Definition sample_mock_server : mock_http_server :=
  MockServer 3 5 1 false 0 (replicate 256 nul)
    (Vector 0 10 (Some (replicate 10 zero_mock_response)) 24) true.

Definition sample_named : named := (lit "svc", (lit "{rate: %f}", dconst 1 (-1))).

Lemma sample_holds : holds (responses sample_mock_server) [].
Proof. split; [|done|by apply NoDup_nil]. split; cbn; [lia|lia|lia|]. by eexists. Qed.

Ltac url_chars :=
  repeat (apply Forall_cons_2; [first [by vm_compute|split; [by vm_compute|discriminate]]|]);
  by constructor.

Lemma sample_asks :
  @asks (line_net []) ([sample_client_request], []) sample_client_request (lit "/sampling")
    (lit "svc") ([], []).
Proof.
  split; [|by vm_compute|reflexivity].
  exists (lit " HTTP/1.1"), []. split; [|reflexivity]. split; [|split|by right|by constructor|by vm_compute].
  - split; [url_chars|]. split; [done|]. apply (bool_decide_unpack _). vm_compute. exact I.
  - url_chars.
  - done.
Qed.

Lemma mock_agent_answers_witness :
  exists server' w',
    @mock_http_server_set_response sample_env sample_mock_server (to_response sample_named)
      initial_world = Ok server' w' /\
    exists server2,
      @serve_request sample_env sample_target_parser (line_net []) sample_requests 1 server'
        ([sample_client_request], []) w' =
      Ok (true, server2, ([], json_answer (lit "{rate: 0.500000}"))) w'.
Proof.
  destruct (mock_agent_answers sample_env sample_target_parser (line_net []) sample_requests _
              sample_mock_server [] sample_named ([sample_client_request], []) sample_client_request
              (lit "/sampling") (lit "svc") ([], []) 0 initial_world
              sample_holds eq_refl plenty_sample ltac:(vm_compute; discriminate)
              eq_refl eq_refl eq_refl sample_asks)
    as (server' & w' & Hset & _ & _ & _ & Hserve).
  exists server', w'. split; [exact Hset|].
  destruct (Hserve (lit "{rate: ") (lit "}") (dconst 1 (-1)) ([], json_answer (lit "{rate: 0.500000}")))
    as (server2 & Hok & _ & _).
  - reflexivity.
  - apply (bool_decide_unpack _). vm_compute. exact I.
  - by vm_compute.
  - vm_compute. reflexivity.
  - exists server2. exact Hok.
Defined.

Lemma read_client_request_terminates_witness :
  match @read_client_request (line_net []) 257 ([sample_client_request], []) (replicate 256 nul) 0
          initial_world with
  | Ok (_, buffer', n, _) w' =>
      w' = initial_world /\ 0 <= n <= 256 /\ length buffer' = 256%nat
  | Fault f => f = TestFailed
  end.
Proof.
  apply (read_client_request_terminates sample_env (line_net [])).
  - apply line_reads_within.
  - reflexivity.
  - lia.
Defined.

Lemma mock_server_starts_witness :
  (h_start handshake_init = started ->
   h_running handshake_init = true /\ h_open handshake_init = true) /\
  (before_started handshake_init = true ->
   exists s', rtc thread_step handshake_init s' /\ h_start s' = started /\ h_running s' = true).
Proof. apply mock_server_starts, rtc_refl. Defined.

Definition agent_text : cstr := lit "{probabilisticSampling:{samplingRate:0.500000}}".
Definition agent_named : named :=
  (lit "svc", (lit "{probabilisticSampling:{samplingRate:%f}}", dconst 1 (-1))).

● ● ●

▶ GOAL OF THE EXERCISE: Above are the entries. Output exactly the lines beginning with the line that has "(Vector 0 10" and ending with the line that has "sample_requests 1 server'".

▶ OUTPUT OF THE EXERCISE:
    (Vector 0 10 (Some (replicate 10 zero_mock_response)) 24) true.

Definition sample_named : named := (lit "svc", (lit "{rate: %f}", dconst 1 (-1))).

Lemma sample_holds : holds (responses sample_mock_server) [].
Proof. split; [|done|by apply NoDup_nil]. split; cbn; [lia|lia|lia|]. by eexists. Qed.

Ltac url_chars :=
  repeat (apply Forall_cons_2; [first [by vm_compute|split; [by vm_compute|discriminate]]|]);
  by constructor.

Lemma sample_asks :
  @asks (line_net []) ([sample_client_request], []) sample_client_request (lit "/sampling")
    (lit "svc") ([], []).
Proof.
  split; [|by vm_compute|reflexivity].
  exists (lit " HTTP/1.1"), []. split; [|reflexivity]. split; [|split|by right|by constructor|by vm_compute].
  - split; [url_chars|]. split; [done|]. apply (bool_decide_unpack _). vm_compute. exact I.
  - url_chars.
  - done.
Qed.

Lemma mock_agent_answers_witness :
  exists server' w',
    @mock_http_server_set_response sample_env sample_mock_server (to_response sample_named)
      initial_world = Ok server' w' /\
    exists server2,
      @serve_request sample_env sample_target_parser (line_net []) sample_requests 1 server'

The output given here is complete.